Directions for this task =>
Please write out exactly the lines of the data below from the line holding "destruct (B =?" through the line holding "apply orb_false_iff in Ex as [E3 _].", and leave out the rest.

Material supplied =>
(** * Agentic RAG bot: the hybrid retrieval orchestration core

    A shallow embedding of [RAG_BOT_Fin.py]: the query classifier
    ([SmartSearchDecider]), the token-budgeted context assembler
    ([RAGRetriever.get_context]), the context combiner, the bounded
    conversation memory and the per-turn orchestrator
    ([ConversationalRealEstateSystem.chat]).

    Python [str] values are modelled as [string]s whose characters are the
    code points below 256; [lower] and [strip] follow Python on that range.
    Python [float]s are IEEE binary64 numbers, modelled by [PrimFloat.float]. *)

From Stdlib Require Import ZArith Lia Bool List Ascii String Floats.
From stdpp Require Import base option list strings gmap.
Import ListNotations.

Local Open Scope string_scope.

(** ** Python string operations *)

Module PyStr.

Definition nl : string := String "010"%char EmptyString.

(** [c.lower()] for a code point below 256: A-Z, and the Latin-1 capitals
    192-222 other than the multiplication sign 215, move up by 32. *)
Definition lower_char (c : ascii) : ascii :=
  let n := nat_of_ascii c in
  if (((65 <=? n) && (n <=? 90))
      || ((192 <=? n) && (n <=? 222) && negb (n =? 215)))%nat
  then ascii_of_nat (n + 32)
  else c.

Fixpoint lower (s : string) : string :=
  match s with
  | EmptyString => EmptyString
  | String c s' => String (lower_char c) (lower s')
  end.
(** X1: the text that [label_line] draws carries the caller's label and
    every keyword of the caller unchanged; a keyword the caller left out
    gets the default of lines 125-146 if it has one, the two alignments
    only when neither spelling of the keyword was given. *)
Theorem label_line_keywords (label : Value) (seg : Segment)
  (align : option bool) (end_ : option string) (offset : option Z)
  (kwargs : gmap string Value) (ax ax' : Axes) :
  label_line label seg align end_ offset kwargs ax = (ax', Ok tt) ->
  exists t,
    ax' = draw t ax
    /\ text_s t = label
    /\ forall k,
        text_kwargs t !! k
        = match kwargs !! k with
          | Some v => Some v
          | None => keyword_default (facecolor ax) kwargs k
          end.
Proof.
  intros H. apply label_line_Ok_inv in H as (p & Hp & _ & ->).
  exists (text_of label p). split; [done|]. split; [done|].
  intros k. cbn. rewrite (placement_kwargs _ _ _ _ _ _ _ _ Hp).
  apply text_defaults_lookup.
Qed.

Lemma label_line_keywords_witness :
  label_line (VInt 7) diagonal None None None
             {["ha"%string := VStr "left"]} white_axes
  = (draw (text_of (VInt 7)
             ((0, 0)%R,
              transform_angles identity
                (degrees (atan2 (1 - 0) (1 - 0))) (0, 0)%R,
              text_defaults (VStr "white") {["ha"%string := VStr "left"]}))
          white_axes, Ok tt)
  /\ exists t,
       text_kwargs t !! "ha"%string = Some (VStr "left")
       /\ text_kwargs t !! "zorder"%string = Some (VFloat 1.5).
Proof.
  assert (label_line (VInt 7) diagonal None None None
            {["ha"%string := VStr "left"]} white_axes
          = (draw (text_of (VInt 7)
               ((0, 0)%R,
                transform_angles identity
                  (degrees (atan2 (1 - 0) (1 - 0))) (0, 0)%R,
                text_defaults (VStr "white") {["ha"%string := VStr "left"]}))
            white_axes, Ok tt)) as Hrun by reflexivity.
  split; [exact Hrun|].
  destruct (label_line_keywords _ _ _ _ _ _ _ _ Hrun) as (t & _ & _ & Hk).
  exists t. split; [exact (Hk "ha"%string) | exact (Hk "zorder"%string)].
Defined.

(** X2: the data-space angle that [label_line] computes lies between -180
    and 180 degrees, both ends included (a slope along negative x has the
    angle 180, or -180 when its dy is a negative zero); under the identity
    transform the rotation of an aligned label therefore lies between -180
    and 180 at the bottom end and between -360 and 0 at the top end. *)
Theorem rotation_range (label : Value) (seg : Segment) (e : End) (offset : Z)
  (kwargs : gmap string Value) (bg : Value) (ts : list Text) (ax' : Axes) :
  let ax := {| transData := identity; facecolor := bg; texts := ts |} in
  (forall ip a, slope_angle seg ip = Ok a -> (-180 <= a <= 180)%R)
  /\ (label_line label seg (Some true) (Some (end_keyword e)) (Some offset)
                 kwargs ax = (ax', Ok tt) ->
      exists t,
        ax' = draw t ax
        /\ match e with
           | START => (-180 <= text_rotation t <= 180)%R
           | END => (-360 <= text_rotation t <= 0)%R
           end).
Proof.
  intros ax. split.
  - intros ip a. unfold slope_angle.
    destruct (slope seg ip) as [d|]; [|discriminate].
    cbn. intros [= <-]. pose proof (degrees_bounds d.2 d.1). lra.
  - intros H. apply label_line_Ok_inv in H as (p & Hp & _ & ->).
    apply placement_align_inv in Hp as (xy & p1 & p0 & _ & _ & _ & ->).
    eexists. split; [done|]. cbn.
    pose proof (degrees_bounds (p1.2 - p0.2) (p1.1 - p0.1)).
    destruct e; lra.
Qed.

Lemma rotation_range_witness :
  slope_angle diagonal 1 = Ok (degrees (atan2 (1 - 0) (1 - 0)))
  /\ (-180 <= degrees (atan2 (1 - 0) (1 - 0)) <= 180)%R.
Proof.
  split; [reflexivity|].
  apply (proj1 (rotation_range (VInt 7) diagonal START 0 ∅ (VStr "white") []
                  white_axes) 1).
  reflexivity.
Defined.

(** X3: a tangent pair of two equal points does not fail: the data-space
    angle is 0 (there is no division), so the label is rotated like a label
    on a line running in the direction of x. *)
Theorem coincident_points_angle_0 (tr : Transform) (bg : Value)
  (kwargs : gmap string Value) (seg : Segment) (e : End) (offset : Z)
  (xy p : Point) :
  np_index seg (anchor_index e offset) = Ok xy ->
  np_index seg (ip_index e offset) = Ok p ->
  np_index seg (ip_index e offset - 1) = Ok p ->
  slope_angle seg (ip_index e offset) = Ok 0%R
  /\ placement tr bg seg (Some true) (Some (end_keyword e)) (Some offset)
               kwargs
     = Ok (xy,
           match e with
           | START => transform_angles tr 0 xy
           | END => (transform_angles tr 0 xy - 180)%R
           end,
           text_defaults bg kwargs).
Proof.
  intros Ha H1 H0.
  assert (degrees (atan2 (p.2 - p.2) (p.1 - p.1)) = 0%R) as E.
  { rewrite !Rminus_diag, atan2_0_0. unfold degrees. lra. }
  split.
  - unfold slope_angle. rewrite (slope_Ok seg _ p p H1 H0). cbn. by rewrite E.
  - rewrite (placement_align tr bg kwargs seg e offset _ _ _ Ha H1 H0).
    cbn. by rewrite E.
Qed.
(** On the block path, a successful [place_main] puts distinct torus
    nodes, all in [0, W*L*H), under its keys. *)
Lemma place_main_block_values (W L H B : Z) (jobs : list (string * (Z * Z * Z)))
    (policy : string) (r : bool) (ds : list Z) (p : gmap string Z) :
  0 <= W -> 0 <= L -> 0 <= H -> policy <> "firstfit"%string ->
  place_main (W, L, H) B jobs policy r ds = Ok p ->
  map_injective p /\ forall k v, p !! k = Some v -> 0 <= v < W * L * H.
Proof.
  intros HW HL HH Hpol Hrun. unfold place_main in Hrun.
  destruct (_ <? _); [discriminate|].
  rewrite (proj2 (String.eqb_neq _ _) Hpol) in Hrun.
  destruct (existsb _ jobs); [discriminate|].
  destruct (init_torus_blocks (W, L, H) B) as [tb|e] eqn:Ei; [|discriminate].
  assert (HB : B <> 0 /\ W mod B = 0 /\ L mod B = 0 /\ H mod B = 0).
  { unfold init_torus_blocks in Ei.
    destruct (B =? 0) eqn:EB; [discriminate|]. apply Z.eqb_neq in EB.
    destruct (existsb _ _) eqn:Ex; [discriminate|]. simpl in Ex.
    apply orb_false_iff in Ex as [E1 Ex]. apply orb_false_iff in Ex as [E2 Ex].
    apply orb_false_iff in Ex as [E3 _].
    apply negb_false_iff, Z.eqb_eq in E1, E2, E3. auto. }
  destruct HB as (HB & HmW & HmL & HmH).
  rewrite init_torus_blocks_ok in Ei by auto.
  assert (Htb : tb = job_blocks_of (W, L, H) B) by congruence. subst tb.
  destruct (Z_lt_le_dec B 0) as [Hneg|Hpos].
  - rewrite job_blocks_neg in Hrun by auto.
    destruct (block_placement_injective_aux [] _ r ds p ltac:(constructor) Hrun) as [Hinj Hv].
    split; [exact Hinj|]. intros k v Hk. destruct (Hv k v Hk).
  - pose proof (job_blocks_partition W L H B ltac:(lia) HW HL HH HmW HmL HmH) as Hperm.
    assert (Hnd : NoDup (concat (job_blocks_of (W, L, H) B))).
    { rewrite Hperm. apply NoDup_range. }
    destruct (block_placement_injective_aux _ _ r ds p Hnd Hrun) as [Hinj Hv].
    split; [exact Hinj|]. intros k v Hk.
    apply In_range. apply (Permutation_in _ Hperm), (Hv k v Hk).
Qed.

Lemma min_dim_check_nonpos (jobs : list (string * (Z * Z * Z))) (B : Z) :
  B <= 0 ->
  Forall (fun '(_, dims) => let '(a, b, c) := dims in 0 <= a /\ 0 <= b /\ 0 <= c) jobs ->
  existsb (fun '(_, dims) =>
             let '(a, b, c) := dims in Z.min (Z.min a b) c <? B) jobs = false.
Proof.
  intros HB Hjobs. induction Hjobs as [|[n [[a b] c]] jobs Hj _ IH]; [reflexivity|].
  simpl. rewrite IH, orb_false_r. apply Z.ltb_ge. lia.
Qed.

Lemma block_placement_no_blocks (jbs : list (string * list (list Z))) (r : bool) (ds : list Z) :
  Forall (fun nb => snd nb = []) jbs -> block_placement [] jbs r ds = Ok ∅.
Proof.
  intros Hall. unfold block_placement.
  match goal with |- context [@merge_sort _ _ ?D jbs] => set (sj := @merge_sort _ _ D jbs) end.
  assert (Hsj : forall nb, In nb sj -> snd nb = []).
  { assert (Hp : Permutation sj jbs) by (unfold sj; apply merge_sort_Permutation).
    intros nb Hin. rewrite Forall_forall in Hall. apply Hall, list_elem_of_In.
    apply (Permutation_in _ Hp), Hin. }
  assert (Hfold : fold_left (fun acc '(job_name, j_blocks) =>
                     fold_left (place_block job_name r) j_blocks acc) sj (Ok ([], ds, ∅))
                  = Ok ([], ds, ∅)).
  { apply (fold_left_inv (fun acc => acc = Ok ([], ds, ∅))); [reflexivity|].
    intros acc [n bs] Hin ->. apply Hsj in Hin. simpl in Hin. subst bs. reflexivity. }
  rewrite Hfold. reflexivity.
Qed.

(** A negative block size dividing the torus is not rejected: the block
    path answers with an empty placement. *)
Lemma place_main_negative_block_empty (W L H B : Z) (jobs : list (string * (Z * Z * Z)))
    (policy : string) (r : bool) (ds : list Z) :
  B < 0 -> 0 <= H -> W mod B = 0 -> L mod B = 0 -> H mod B = 0 ->
  Forall (fun '(_, dims) => let '(a, b, c) := dims in 0 <= a /\ 0 <= b /\ 0 <= c) jobs ->
  sum_list (map (fun '(_, dims) => volume dims) jobs) <= W * L * H ->
  policy <> "firstfit"%string ->
  place_main (W, L, H) B jobs policy r ds = Ok ∅.
Proof.
  intros HB HH HmW HmL HmH Hjobs Hcap Hpol. unfold place_main.
  rewrite (proj2 (Z.ltb_ge _ _)) by (simpl; lia).
  rewrite (proj2 (String.eqb_neq _ _) Hpol).
  rewrite min_dim_check_nonpos by (auto; lia).
  rewrite init_torus_blocks_ok by (auto; lia).
  rewrite job_blocks_neg by auto.
  apply block_placement_no_blocks.
  unfold init_job_blocks. apply Forall_forall. intros nb Hin.
  apply list_elem_of_In, in_map_iff in Hin as ([n [[a b] c]] & <- & Hin).
  rewrite Forall_forall in Hjobs. apply list_elem_of_In in Hin.
  pose proof (Hjobs _ Hin) as Hj. simpl in Hj. simpl.
  apply job_blocks_neg; lia.
Qed.

(** Block size 0 on the block path: the torus check divides by it. *)
Lemma place_main_block_zero (W L H : Z) (jobs : list (string * (Z * Z * Z)))
    (policy : string) (r : bool) (ds : list Z) :
  Forall (fun '(_, dims) => let '(a, b, c) := dims in 0 <= a /\ 0 <= b /\ 0 <= c) jobs ->
  sum_list (map (fun '(_, dims) => volume dims) jobs) <= W * L * H ->
  policy <> "firstfit"%string ->
  place_main (W, L, H) 0 jobs policy r ds = Err ZeroDivisionError.
Proof.
  intros Hjobs Hcap Hpol. unfold place_main.
  rewrite (proj2 (Z.ltb_ge _ _)) by (simpl; lia).
  rewrite (proj2 (String.eqb_neq _ _) Hpol).
  rewrite min_dim_check_nonpos by (auto; lia).
  reflexivity.
Qed.

Lemma fold_left_ext {A S} (f g : S -> A -> S) (l : list A) (s : S) :
  (forall s x, f s x = g s x) -> fold_left f l s = fold_left g l s.
Proof. intros H. revert s. induction l as [|x l IH]; intros s; simpl; [|rewrite H]; auto. Qed.

Lemma fold_left_flat_map {A B S} (f : S -> B -> S) (g : A -> list B) (l : list A) (s : S) :
  fold_left f (flat_map g l) s = fold_left (fun s a => fold_left f (g a) s) l s.
Proof.
  revert s. induction l as [|a l IH]; intros s; simpl; [reflexivity|].
  rewrite fold_left_app. apply IH.
Qed.

Lemma fold_left_map' {A B S} (f : S -> B -> S) (g : A -> B) (l : list A) (s : S) :
  fold_left f (map g l) s = fold_left (fun s a => f s (g a)) l s.
Proof. revert s. induction l as [|a l IH]; intros s; simpl; auto. Qed.

(** The three nested loops of [FirstFit.allocate] run over
    [itertools.product(range(C), range(B), range(A))]. *)
Lemma fold3_product {S} (F : Z -> Z -> Z -> S -> S) (lc lb la : list Z) (s : S) :
  fold_left (fun acc c =>
    fold_left (fun acc b =>
      fold_left (fun acc a => F a b c acc) la acc) lb acc) lc s =
  fold_left (fun acc t => let '(c, b, a) := t in F a b c acc) (product3 lc lb la) s.
Proof.
  unfold product3. rewrite fold_left_flat_map. apply fold_left_ext. intros acc c.
  rewrite fold_left_flat_map. apply fold_left_ext. intros acc' b.
  rewrite fold_left_map'. reflexivity.
Qed.

Lemma classic_exists_key {T} (l : list T) (key : T -> Z) (j : Z) :
  (exists t, In t l /\ key t = j) \/ (forall t, In t l -> key t <> j).
Proof.
  induction l as [|t l [(t' & Ht' & Hk)|Hnone]].
  - right. intros t [].
  - left. exists t'. split; [right|]; assumption.
  - destruct (Z.eq_dec (key t) j) as [Hk|Hk].
    + left. exists t. split; [left; reflexivity|exact Hk].
    + right. intros t' [<-|Ht']; auto.
Qed.

Lemma fold_insert_lookup {T} (key val : T -> Z) (l : list T) :
  (forall t t', In t l -> In t' l -> key t = key t' -> val t = val t') ->
  forall (m0 : gmap Z Z) j v,
    fold_left (fun m t => <[key t := val t]> m) l m0 !! j = Some v <->
    (exists t, In t l /\ key t = j /\ val t = v) \/
    (m0 !! j = Some v /\ forall t, In t l -> key t <> j).
Proof.
  induction l as [|t l IH]; intros Hfun m0 j v; simpl.
  - split; [intros H; right; split; [exact H|tauto]|].
    intros [(t & [] & _)|[H _]]. exact H.
  - rewrite IH by (intros; apply Hfun; simpl; auto). split.
    + intros [(t' & Ht' & Hk & Hv)|[Hm Hk]].
      * left. exists t'. auto.
      * apply lookup_insert_Some in Hm. destruct Hm as [[Hkt Hvt]|[Hne Hm]].
        -- left. exists t. auto.
        -- right. split; [exact Hm|]. intros t' [<-|Ht']; auto.
    + intros [(t' & [<-|Ht'] & Hk & Hv)|[Hm Hk]].
      * destruct (classic_exists_key l key j) as [(t'' & Ht'' & Hk'')|Hnone].
        -- left. exists t''. split; [exact Ht''|]. split; [exact Hk''|].
           rewrite <- Hv. apply Hfun; simpl; auto; congruence.
        -- right. split; [|exact Hnone]. apply lookup_insert_Some. left. auto.
      * left. exists t'. auto.
      * right. split.
        -- apply lookup_insert_Some. right. split; [apply Hk; left; reflexivity|exact Hm].
        -- intros t' Ht'. apply Hk. right. exact Ht'.
Qed.

Lemma grid_set_iff (g : grid3) (px py pz x y z : Z) :
  grid_set g px py pz x y z = true <-> g x y z = true \/ (x = px /\ y = py /\ z = pz).
Proof.
  unfold grid_set.
  destruct (x =? px) eqn:Ex, (y =? py) eqn:Ey, (z =? pz) eqn:Ez; simpl;
    rewrite ?Z.eqb_eq, ?Z.eqb_neq in *; intuition congruence.
Qed.
Lemma C6_aggregation_ordered_deterministic_witness :
  process_records Sample.env_run Sample.am_run [Sample.rec1; Sample.rec2] [] [] []
    = (Ok Sample.groups_12, Sample.trace_12) /\
  (Sample.groups_12 = Sample.groups_12 /\
   Sample.groups_12 = aggregate [Sample.rec1; Sample.rec2] /\
   forall a s, group_of Sample.groups_12 a s
               = flat_map (contribution a s) [Sample.rec1; Sample.rec2]).
Proof.
  split; [vm_compute; reflexivity|].
  apply (C6_aggregation_ordered_deterministic Sample.env_run Sample.env_run
           Sample.am_run Sample.am_run [Sample.rec1; Sample.rec2] [] []
           Sample.groups_12 Sample.groups_12 Sample.trace_12 Sample.trace_12);
    vm_compute; reflexivity.
Defined.

(** C7.  One step of the study loop: a new app gets the one-element
    sequence [[mp]] under the study; a known app with a new study gets a
    new one-element sequence for it; a known (app, study) pair has [mp]
    appended.  In particular, whenever the record loop completes on two
    records of app1 with study keys [s1] and then [s1; s2], the groups are
    exactly [{app1: {s1: [rec1, rec2], s2: [rec2]}}]. *)
Theorem C7_aggregation_example :
  (forall g a s mp,
     dict_get a (add_study g a s mp)
     = Some (match dict_get a g with
             | None => [(s, [mp])]
             | Some by_study =>
               dict_set s (match dict_get s by_study with
                           | Some l => (l ++ [mp])%list
                           | None => [mp]
                           end) by_study
             end)) /\
  (forall env am r1 r2 t g t',
     msg_appId r1 = "app1" -> studyRecords r1 = ["s1"] ->
     msg_appId r2 = "app1" -> studyRecords r2 = ["s1"; "s2"] ->
     process_records env am [r1; r2] [] [] t = (Ok g, t') ->
     g = [("app1", [("s1", [params_of r1; params_of r2]); ("s2", [params_of r2])])]).
Proof.
  split.
  - intros g a s mp. unfold add_study.
    destruct (dict_get a g) as [bs|] eqn:G.
    + rewrite G. destruct (dict_get s bs); rewrite dict_get_set, String.eqb_refl; reflexivity.
    + rewrite dict_get_set, String.eqb_refl. simpl. rewrite String.eqb_refl.
      rewrite dict_get_set, String.eqb_refl. reflexivity.
  - intros env am r1 r2 t g t' A1 S1 A2 S2 H.
    apply process_records_groups in H. rewrite H. simpl.
    rewrite A1, S1, A2, S2. reflexivity.
Qed.
Lemma timed_grows p v d w w' :
  allocated w → grows w w' → timed p v d w → timed p v d w'.
Proof.
  intros A (Gn & Gm & Gp & Gt & Gt' & Gr & Gr' & _) T.
  assert (p < next_promise w) as Hlt.
  { destruct (decide (p < next_promise w)) as [|Hge]; [done|].
    destruct A as (A1 & _). specialize (A1 p ltac:(lia)).
    destruct T as [(_ & ? & _)|(_ & ?)]; congruence. }
  destruct T as [(Hnow & Hp & Hin & Hsole & Hq)|(Hnow & Hp)].
  - left. rewrite Gn, Gp by done. repeat split; auto.
    + intros x Hx Ht. destruct (Gt' x Hx) as [Hold|Hnew]; [auto|lia].
    + intros t. unfold queued. rewrite Gm, elem_of_app, list_elem_of_fmap.
      intros [(r & -> & Hr)|Ht].
      * destruct (Gr' r Hr) as [Hold|[_ Hnew]]; [|lia].
        apply Hq. apply elem_of_app. left. apply list_elem_of_fmap. eauto.
      * apply Hq. apply elem_of_app. by right.
  - right. by rewrite Gn, Gp.
Qed.

End TimedPromise.

(** ** An awaited timer wakes the [async] function that waits for it *)

Section AwaitedPromise.

Lemma undisturbed_refl q p w : dormant q p w → undisturbed q p w w.
Proof. intros D. split; [done|]. by repeat split. Qed.

Lemma undisturbed_trans q p w1 w2 w3 :
  undisturbed q p w1 w2 → undisturbed q p w2 w3 → undisturbed q p w1 w3.
Proof.
  intros (_ & a1 & b1 & c1) (D & a2 & b2 & c2).
  split; [done|]. repeat split; try congruence. auto.
Qed.

Lemma fulfil_undisturbed q p p' v' w :
  p' ≠ p → p' ≠ q → dormant q p w → undisturbed q p w (fulfil p' v' w).
Proof.
  intros Hp Hq [Dm Dr]. split; [split|repeat split].
  - intros t Ht. apply fulfil_microtasks in Ht as [Ht|Ht]; [by apply Dm|].
    destruct (Dr _ Ht) as [Hk1 Hk2]. simpl in *. split; [done|].
    intros Htq. specialize (Hk2 Htq). congruence.
  - intros r Hr. apply (Dr r). revert Hr.
    apply frame_reactions, fulfil_frame.
  - by apply fulfil_lookup_ne.
  - by apply fulfil_lookup_ne.
  - intros t Ht. by apply fulfil_reactions_ne.
Qed.

Lemma drain_undisturbed q p n w :
  dormant q p w → undisturbed q p w (drain n w).
Proof.
  revert w. induction n as [|n IH]; intros w D; simpl;
    [by apply undisturbed_refl|].
  destruct (microtasks w) as [|[p' v'] rest] eqn:E;
    [by apply undisturbed_refl|].
  destruct D as [Dm Dr].
  destruct (Dm (Resolve p' v')) as [Hp Hq]; [rewrite E; by left|].
  simpl in Hp, Hq.
  assert (dormant q p (set_microtasks (λ _, rest) w)) as D'.
  { split; [|done]. intros t Ht. apply Dm. rewrite E. by right. }
  pose proof (fulfil_undisturbed q p p' v' _ Hp Hq D') as U.
  eapply undisturbed_trans; [exact U|]. apply IH, U.
Qed.
(** * fairseq-vqvae-text: the convolutional mask and the VQ-VAE codebook

    A shallow embedding of [fairseq/models/conv_encoder.py] and
    [fairseq/models/vqvae_lm.py].

    Conventions of the embedding.
    - A tensor is a nested list, outermost dimension first.
    - An integer tensor ([lengths], [embed_ind]) holds 64-bit signed
      integers: [Z] with the wrap-around written out ([wrap64]).  The [/]
      of two integer operands is the truncating integer division of the
      torch version the code targets (the same version that accepts
      [add_(scalar, tensor)]).
    - A floating tensor is embedded twice.  In [Torch], [conv_encoder]
      and [vqvae_lm] it holds exact rationals ([Qc]), with the
      arithmetic laws of a field: what the code does with shapes, masks,
      events and update rules is proved there, and rounding, infinities
      and NaN are outside that model.  In [Float32], [Torch32] and
      [vqvae_lm32] it holds the numbers of binary32 with the operations
      of IEEE 754, every result rounded to nearest, ties to even, with
      the infinities and NaN: what depends on the values the code
      computes (the code assigned to a vector, the value of the
      straight-through step, the codes of [extract_codes], the number of
      words [mask_words] drops) is proved there.
    - A torch call that raises (shape mismatch, empty reduction, division
      of integers by zero) returns [None].
    - The state of a module (the buffers of [Quantize]) is passed in and
      returned; a call of [torch.distributed.all_reduce] is an event of
      the computation ([Prog]), answered by the process group ([Comm]);
      [torch.cuda.device_count()] is the argument [device_count]. *)

From Stdlib Require Import String ZArith List Lia Bool QArith Qcanon.
From Stdlib Require Import Qround Qabs Qpower.
Import ListNotations.

Declare Scope opt_scope.
Delimit Scope opt_scope with opt.
Notation "x <- e ;; k" :=
  (match e with Some x => k | None => None end)
  (at level 61, e at next level, right associativity) : opt_scope.
Notation "' p <- e ;; k" :=
  (match e with Some p => k | None => None end)
  (at level 61, p pattern, e at next level, right associativity) : opt_scope.

Declare Scope prog_scope.
Delimit Scope prog_scope with prog.

(** ** The torch primitives the two files call *)

Module Torch.

Local Open Scope Z_scope.

(** Two's-complement reduction of a 64-bit signed integer. *)
Definition wrap64 (z : Z) : Z := (z + 2 ^ 63) mod 2 ^ 64 - 2 ^ 63.

(** [t - c], [t / c] and [t + c] for an integer tensor [t] of one
    dimension and a scalar [c]. *)
Definition isub_scalar (t : list Z) (c : Z) : list Z :=
  map (fun x => wrap64 (x - c)) t.

Definition iadd_scalar (t : list Z) (c : Z) : list Z :=
  map (fun x => wrap64 (x + c)) t.

Definition idiv_scalar (t : list Z) (c : Z) : option (list Z) :=
  if c =? 0 then None else Some (map (fun x => wrap64 (Z.quot x c)) t).

(** [torch.max(t).item()]: raises on a tensor without elements. *)
Definition imax (t : list Z) : option Z :=
  match t with
  | [] => None
  | x :: r => Some (fold_left Z.max r x)
  end.

(** [torch.arange(n)]: raises on a negative bound. *)
Definition arange (n : Z) : option (list Z) :=
  if n <? 0 then None else Some (map Z.of_nat (seq 0 (Z.to_nat n))).

(** [t.expand(b, len(t))] for a tensor of one dimension. *)
Definition expand_rows (b : nat) (t : list Z) : list (list Z) := repeat t b.

(** [m < v.unsqueeze(1)] for [m] of shape [B x T] and [v] of shape [B]. *)
Definition lt_unsqueeze1 (m : list (list Z)) (v : list Z) : list (list bool) :=
  map (fun '(row, x) => map (fun t => t <? x) row) (combine m v).

(** *** Floating tensors *)

Local Open Scope Qc_scope.

Abbreviation tensor1 := (list Qc) (only parsing).
Abbreviation tensor2 := (list (list Qc)) (only parsing).
Abbreviation tensor3 := (list (list (list Qc))) (only parsing).

Fixpoint traverse {A B : Type} (f : A -> option B) (l : list A)
  : option (list B) :=
  match l with
  | [] => Some []
  | a :: r =>
      match f a, traverse f r with
      | Some b, Some bs => Some (b :: bs)
      | _, _ => None
      end
  end.

(** One dimension of torch's broadcasting: sizes agree, or one of them
    is 1 and that operand is repeated; anything else raises. *)
Definition bcast {A B C : Type} (f : A -> B -> option C)
    (x : list A) (y : list B) : option (list C) :=
  if Nat.eqb (length x) (length y)
  then traverse (fun p => f (fst p) (snd p)) (combine x y)
  else match x, y with
       | _, [b] => traverse (fun a => f a b) x
       | [a], _ => traverse (fun b => f a b) y
       | _, _ => None
       end.

Definition lift2 {A B C : Type} (f : A -> B -> C) (a : A) (b : B)
  : option C := Some (f a b).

Exercise solution =>
    destruct (B =? 0) eqn:EB; [discriminate|]. apply Z.eqb_neq in EB.
    destruct (existsb _ _) eqn:Ex; [discriminate|]. simpl in Ex.
    apply orb_false_iff in Ex as [E1 Ex]. apply orb_false_iff in Ex as [E2 Ex].
    apply orb_false_iff in Ex as [E3 _].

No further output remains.